(** C2: in every frame the loop executes, the SPACE flag is true exactly
    when SPACE is down in that frame and was not down in the frame before
    (not down before the first frame); on five frames with SPACE down,
    down, down, up, down, none of the first four closing the window, the
    flags are true, false, false, false, true. *)
Theorem space_rising_edge (w0 : Env) (ins : list Input) :
  (forall (n : nat) (r : FrameRec),
      nth_error (loop ins (init w0)) n = Some r ->
      nth_error ins n = Some (fr_input r)
      /\ (space_pressed (fr_input r) (fr_pre r) = true <->
          keys (fr_input r) K_SPACE = true /\ prev_space false ins n = false))
  /\ (map (fun i => keys i K_SPACE) ins = [true; true; true; false; true] ->
      forallb (fun i => negb (has_quit i)) (removelast ins) = true ->
      space_flags ins (init w0) = [true; false; false; false; true]).
Proof.
  split.
  - intros n r H. apply loop_nth in H as (Hin & _ & _ & _ & Hsd).
    split; trivial. unfold space_pressed. rewrite Hsd. simpl.
    rewrite andb_true_iff, negb_true_iff. tauto.
  - intros Hk Hq.
    destruct ins as [|i1 [|i2 [|i3 [|i4 [|i5 [|i6 tl]]]]]]; try discriminate.
    injection Hk as K1 K2 K3 K4 K5.
    simpl in Hq. rewrite !andb_true_iff, !negb_true_iff in Hq.
    destruct Hq as (Q1 & Q2 & Q3 & Q4 & _).
    unfold space_flags, init at 1. cbn [loop running].
    repeat (rewrite !frame_running, ?Q1, ?Q2, ?Q3, ?Q4; cbn [loop running andb negb]).
    cbn [map fr_input fr_pre]. unfold space_pressed.
    rewrite !frame_space_down. cbn [space_down init].
    rewrite K1, K2, K3, K4, K5. reflexivity.
Qed.

(** C5: in a Menu frame, UP with a count of 2 sets the count to 1 and plays
    the "up" cue; failing that, DOWN with a count of 1 sets the count to 2
    and plays the "down" cue; in every other case the count is unchanged and
    no cue is played. *)
Theorem menu_player_count (i : Input) (v : Vars) :
  state v = MENU ->
  let v' := fst (frame i v) in
  let cues := filter is_sfx (snd (frame i v)) in
  (keys i K_UP = true /\ num_players v = 2 ->
   num_players v' = 1 /\ cues = [SfxPlay "up"])
  /\ (~ (keys i K_UP = true /\ num_players v = 2) ->
      keys i K_DOWN = true /\ num_players v = 1 ->
      num_players v' = 2 /\ cues = [SfxPlay "down"])
  /\ (~ (keys i K_UP = true /\ num_players v = 2) ->
      ~ (keys i K_DOWN = true /\ num_players v = 1) ->
      num_players v' = num_players v /\ cues = []).
Proof.
  intros Hst v' cues. subst v' cues.
  unfold frame, menu_branch, menu_select. simpl. rewrite Hst. simpl.
  destruct (keys i K_UP) eqn:Hup, (Z.eqb_spec (num_players v) 2) as [E2|N2],
           (keys i K_DOWN) eqn:Hdn, (Z.eqb_spec (num_players v) 1) as [E1|N1],
           (space_pressed i v); simpl;
    repeat split; intros; try reflexivity; try lia; try tauto;
    try (exfalso; intuition congruence).
Qed.

(** C3: a Menu frame ends in Play exactly when SPACE has a rising edge in
    it, so never while SPACE is held from the frame before; on that frame
    the controls are player 1's function paired with player 2's function
    when the selected count (after this frame's UP/DOWN handling) is 2 and
    with None otherwise, and the game is a new one built from them. *)
Theorem menu_to_play (i : Input) (v : Vars) :
  state v = MENU ->
  let v' := fst (frame i v) in
  (state v' = PLAY <-> keys i K_SPACE = true /\ space_down v = false)
  /\ (space_down v = true -> state v' = MENU)
  /\ (space_pressed i v = true ->
      controls v' =
        (Some p1_controls, if num_players v' =? 2 then Some p2_controls else None)
      /\ (snd (controls v') = Some p2_controls <-> num_players v' = 2)
      /\ (snd (controls v') = None <-> num_players v' <> 2)
      /\ game v' = Game_init (world i) (controls v')
      /\ filter (fun e => match e with GameNew _ => true | _ => false end)
           (snd (frame i v)) = [GameNew (controls v')]).
Proof.
  intros Hst v'. subst v'.
  unfold frame, menu_branch. simpl. rewrite Hst. simpl.
  unfold space_pressed.
  destruct (keys i K_SPACE) eqn:Hsp, (space_down v) eqn:Hsd; simpl;
    (split; [ split; [ discriminate || auto | intros [? ?]; discriminate || auto ] | ]);
    (split; [ discriminate || auto | ]); try discriminate.
  intros _.
  set (n := fst (menu_select (keys i) (num_players v))).
  split; [reflexivity|].
  destruct (Z.eqb_spec n 2) as [E|N]; simpl;
    (split; [ split; congruence | ]);
    (split; [ split; congruence | ]);
    (split; [ reflexivity | ]);
    unfold menu_select;
    destruct (keys i K_UP && (num_players v =? 2));
    [ | destruct (keys i K_DOWN && (num_players v =? 1)) | | destruct (keys i K_DOWN && (num_players v =? 1)) ];
    reflexivity.
Qed.

(** C6: a Menu frame without a SPACE rising edge stays in Menu and calls
    [game.update()] exactly once, on the background game. *)
Theorem menu_background_update (i : Input) (v : Vars) :
  state v = MENU ->
  space_pressed i v = false ->
  let v' := fst (frame i v) in
  state v' = MENU
  /\ game v' = Game_update (world i) (game v)
  /\ count_updates (snd (frame i v)) = 1%nat
  /\ filter is_update (snd (frame i v)) = [GameUpdate (game v)].
Proof.
  intros Hst Hsp v'. subst v'.
  unfold frame, menu_branch, count_updates. simpl. rewrite Hst, Hsp. simpl.
  unfold menu_select.
  destruct (keys i K_UP && (num_players v =? 2));
    [ | destruct (keys i K_DOWN && (num_players v =? 1)) ];
    simpl; auto.
Qed.

(** C4: a GameOver frame ends in Menu exactly when SPACE has a rising edge
    in it; then the player count is 1, the controls are (None, None) and the
    game is a new one built from them, whose two scores are 0 as for every
    new game; without a rising edge the frame leaves the state, the count,
    the controls and the game as they were. *)
Theorem game_over_to_menu (i : Input) (v : Vars) :
  (forall (w : Env) (c : Controls), Game_bats (Game_init w c) = (mkBat 0, mkBat 0)) ->
  state v = GAME_OVER ->
  let v' := fst (frame i v) in
  (state v' = MENU <-> keys i K_SPACE = true /\ space_down v = false)
  /\ (space_pressed i v = true ->
      num_players v' = 1
      /\ controls v' = (None, None)
      /\ game v' = Game_init (world i) (None, None)
      /\ score (fst (Game_bats (game v'))) = 0
      /\ score (snd (Game_bats (game v'))) = 0
      /\ filter (fun e => match e with GameNew _ => true | _ => false end)
           (snd (frame i v)) = [GameNew (None, None)])
  /\ (space_pressed i v = false ->
      state v' = GAME_OVER
      /\ num_players v' = num_players v
      /\ controls v' = controls v
      /\ game v' = game v).
Proof.
  intros Hfresh Hst v'. subst v'.
  unfold frame, game_over_branch. simpl. rewrite Hst. simpl.
  unfold space_pressed.
  destruct (keys i K_SPACE) eqn:Hsp, (space_down v) eqn:Hsd; simpl;
    rewrite ?Hfresh; simpl;
    (split; [ split; [ discriminate || auto | intros [? ?]; discriminate || auto ] | ]);
    split; intro; try discriminate; repeat split; reflexivity || assumption.
Qed.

====

Work instructions:
In the records above, find the line containing "flags are true, false, false, false, true." and restate word for word every line from the first through that one.

Solution below:
(** C2: in every frame the loop executes, the SPACE flag is true exactly
    when SPACE is down in that frame and was not down in the frame before
    (not down before the first frame); on five frames with SPACE down,
    down, down, up, down, none of the first four closing the window, the
    flags are true, false, false, false, true. *)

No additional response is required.